I’ve come to think of the Eight of Cups as one of the “mothering” cards of the tarot, I told a friend who has been repeatedly drawing its despondent energies into her life over the course of the collaborative decan walk we’ve embarked on together this year. She mentioned that the card feels like “Big Failure” energy to her, which got me thinking about the particular way that Eight of Cups failure shows up in my life these days—which is in this wanting feeling nestled in my bones in the mornings when my toddler is screaming over some nothing thing, and the debt collectors for medical bills are ringing early, and my English department secretary is emailing to ask me if I might return the key to my campus office, because I guess it doesn’t really look like I use it, and I am it; I am the nothing thing.
In these moments, I think the Eight of Cups has to do with something related to but nearly opposite of failure: it’s when you’ve succeeded routinely well at some aspect of your life, but now find yourself wanting to leave it behind for something more important, difficult, enchanting, and/or unknowable. In relationship readings this shows up with querents looking to validate their feelings of “wow, I did OK solidifying this relationship, and even though it’s ‘good,’ I want to abandon it for something different and more risky.” Or in career readings, it’s the confession that “I am awesome at this job and make good money, but now want to quit, because I can’t fucking live this boring life for one more second.”

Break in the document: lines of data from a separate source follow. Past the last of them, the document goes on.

(** * Bigram estimator and softmax trainer of [lr_vs_counting.py]

    A shallow embedding of [get_bigram_probs], [softmax], the training loop
    (its body and the loop over the epochs) and [smoothed_loss].

    Modelling conventions.
    - A float64 value is a real number ([R]): a statement over [Matrix] or
      [list R] is about exact real arithmetic, not about rounding, overflow,
      inf or nan.  Where the program's behaviour turns on these, [softmax] and
      [smoothed_loss] are given a second time: over IEEE binary64 ([float],
      evaluated bit for bit) and, for error bounds, over reals with every
      operation rounded.
    - A two-dimensional ndarray is a list of rows ([Matrix]); its shape is the
      number of rows and the common length of the rows.
    - A token id, [start_idx] and [end_idx] are Python ints ([Z]); the
      vocabulary size [V] is a length ([nat]).
    - A raised exception (IndexError on an index out of bounds, ValueError on
      the maximum of an empty array or on misaligned shapes) is [None]. *)

From Stdlib Require Import Reals Lra Lia ZArith Permutation Floats.
From stdpp Require Import base option list.

(** ** ndarray primitives *)

Abbreviation Matrix := (list (list R)).

(** [np.ones((r, c)) * v] *)
Definition np_full (r c : nat) (v : R) : Matrix :=
  replicate r (replicate c (1 * v)%R).

(** [np.zeros((r, c))] *)
Definition np_zeros (r c : nat) : Matrix :=
  replicate r (replicate c 0%R).

(** Index normalisation of numpy along an axis of length [n]: an index in
    [0, n) is used as it is, an index in [-n, 0) counts from the end, anything
    else raises IndexError. *)
Definition np_index (n : nat) (i : Z) : option nat :=
  if decide (0 ≤ i < Z.of_nat n)%Z then Some (Z.to_nat i)
  else if decide (- Z.of_nat n ≤ i < 0)%Z then Some (Z.to_nat (i + Z.of_nat n))
  else None.

(** [M[r, c] = f(M[r, c])], in place. *)
Definition mat_update (f : R → R) (M : Matrix) (r c : Z) : option Matrix :=
  i ← np_index (length M) r;
  row ← M !! i;
  j ← np_index (length row) c;
  Some (<[i := alter f j row]> M).

(** [M[r, c] += 1] *)
Definition mat_incr (M : Matrix) (r c : Z) : option Matrix :=
  mat_update (λ x, x + 1)%R M r c.

(** [M[r, c] = 1] *)
Definition mat_set_one (M : Matrix) (r c : Z) : option Matrix :=
  mat_update (λ _, 1%R) M r c.

(** A [for x in xs: body] loop over a state that the body may abort. *)
Fixpoint for_each {A S : Type} (body : S → A → option S) (xs : list A) (st : S)
  : option S :=
  match xs with
  | [] => Some st
  | x :: xs' => st' ← body st x; for_each body xs' st'
  end.

Definition sum_R (l : list R) : R := foldr Rplus 0%R l.

(** [M / M.sum(axis=1, keepdims=True)]: every row divided by its own sum.
    Where a row sums to 0 numpy yields nan or inf (with a warning, no
    exception) and [Rdiv] yields an unspecified real; no statement below
    relies on the value of such a row. *)
Definition normalize_rows (M : Matrix) : Matrix :=
  (λ row, (λ x, x / sum_R row)%R <$> row) <$> M.

(** ** [get_bigram_probs] *)

Section Estimator.
Variables (V : nat) (start_idx end_idx : Z).

(** The body of the inner loop, at position [i] of [sentence]. *)
Definition count_position (sentence : list Z) (M : Matrix) (i : nat)
  : option Matrix :=
  cur ← sentence !! i;
  M1 ← (if decide (i = 0) then mat_incr M start_idx cur
        else prev ← sentence !! (i - 1); mat_incr M prev cur);
  if decide (Z.of_nat i = Z.of_nat (length sentence) - 1)%Z
  then mat_incr M1 cur end_idx
  else Some M1.

(** [for i in range(len(sentence)): ...] *)
Definition count_sentence (M : Matrix) (sentence : list Z) : option Matrix :=
  for_each (count_position sentence) (seq 0 (length sentence)) M.

(** [for sentence in sentences: ...] *)
Definition count_sentences (sentences : list (list Z)) (M : Matrix)
  : option Matrix :=
  for_each count_sentence sentences M.

Definition get_bigram_probs (sentences : list (list Z)) (smoothing : R)
  : option Matrix :=
  counts ← count_sentences sentences (np_full V V smoothing);
  Some (normalize_rows counts).
End Estimator.

(** The default of the keyword argument [smoothing]. *)
Definition smoothing_default : R := 1%R.

(** ** [softmax] *)

Definition mat_map (f : R → R) (M : Matrix) : Matrix :=
  (λ row : list R, f <$> row) <$> M.

(** An elementwise binary operation on two arrays of one shape, as they are
    wherever the program applies one ([predictions - targets],
    [targets * np.log(predictions)], [W - lr * gradient] on a V×V weight
    matrix); on arrays of different shapes numpy broadcasts or raises, which
    is not modelled. *)
Definition mat_zip (f : R → R → R) (A B : Matrix) : Matrix :=
  zip_with (zip_with f) A B.

(** [a.max()]: the maximum over all the elements; ValueError on an array
    without elements. *)
Definition np_max (a : Matrix) : option R :=
  match concat a with
  | [] => None
  | x :: xs => Some (foldl Rmax x xs)
  end.

(** Lines 69-72 over the reals.  [exp] is exact here and never 0, whereas
    [np.exp] rounds to 0.0 below about -745: for a row that far under the
    maximum of the array the program returns nan (0/0) or entries 0.0, which
    this definition does not show and [softmax_f] below does. *)
Definition softmax (a : Matrix) : option Matrix :=
  m ← np_max a;
  let a' := mat_map (λ x, x - m)%R a in
  let exp_a := mat_map exp a' in
  Some (normalize_rows exp_a).

(** The softmax of the specification, row by row: subtract the maximum of the
    row, exponentiate, divide by the sum of the row. *)
Definition row_max (row : list R) : R :=
  match row with
  | [] => 0%R
  | x :: xs => foldl Rmax x xs
  end.

Definition softmax_row_stable (row : list R) : list R :=
  let e := (λ x, exp (x - row_max row)) <$> row in
  (λ y, y / sum_R e)%R <$> e.

Definition softmax_per_row (a : Matrix) : Matrix := softmax_row_stable <$> a.

(** ** The training loop *)

Definition ncols (M : Matrix) : nat := length (default [] (head M)).

Definition column (j : nat) (M : Matrix) : list R :=
  (λ row, default 0%R (row !! j)) <$> M.

(** [M.T] *)
Definition transpose (M : Matrix) : Matrix :=
  (λ j, column j M) <$> seq 0 (ncols M).

(** [A.dot(B)]; ValueError when a row of [A] is not as long as [B] has rows. *)
Definition np_dot (A B : Matrix) : option Matrix :=
  if decide (Forall (λ a, length a = length B) A)
  then Some ((λ a, (λ j, sum_R (zip_with Rmult a (column j B)))
                     <$> seq 0 (ncols B)) <$> A)
  else None.

(** [np.arange(n)] *)
Definition arange (n : nat) : list Z := Z.of_nat <$> seq 0 n.

(** [M[rows, cols] = 1] for two index arrays of one length. *)
Definition assign_ones (M : Matrix) (rows cols : list Z) : option Matrix :=
  for_each (λ M' rc, mat_set_one M' rc.1 rc.2) (zip rows cols) M.

(** One-hot encoding of the glossary: a vector of length [V] with a single 1
    at the index of the token and 0 elsewhere. *)
Definition one_hot (V : nat) (tok : Z) : list R :=
  (λ k, if decide (Z.of_nat k = tok) then 1%R else 0%R) <$> seq 0 V.

(** [-np.sum(targets * np.log(predictions)) / rows], for positive
    predictions with as many rows as the targets: [ln] is total on [R]
    ([ln 0 = 0]) where [np.log(0)] is -inf, and [mat_zip] truncates. *)
Definition cross_entropy (targets predictions : Matrix) (rows : nat) : R :=
  (- sum_R (sum_R <$> mat_zip Rmult targets (mat_map ln predictions))
   / INR rows)%R.

(** [softmax(inputs.dot(W))] *)
Definition predict (W inputs : Matrix) : option Matrix :=
  logits ← np_dot inputs W;
  softmax logits.

Record step_out := StepOut {
  out_W : Matrix;
  out_loss : R;
  out_predictions : Matrix;
  out_inputs : Matrix;
  out_targets : Matrix
}.

Record train_state := TrainState {
  W : Matrix;
  losses : list R;
  bigram_losses : list R;
  j : Z
}.

Section Trainer.
Variables (V : nat) (start_idx end_idx : Z).

(** [[start_idx] + sentence + [end_idx]] *)
Definition padded (raw : list Z) : list Z := [start_idx] ++ raw ++ [end_idx].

The Eight of Cups feels like “failure,” particularly for women, because we are acculturated to believe that feeling dissatisfaction with the ordinary equals failure. And the Eight of Cups speaks to the not-enough/too-much axis of motherhood: You raise your kids, and there’s this cultural sense that doing it to the best of your ability should be enough, but, really, and for myriad reasons, it’s never quite enough. There’s always a pull to be more, either as a mother, or as different person entirely.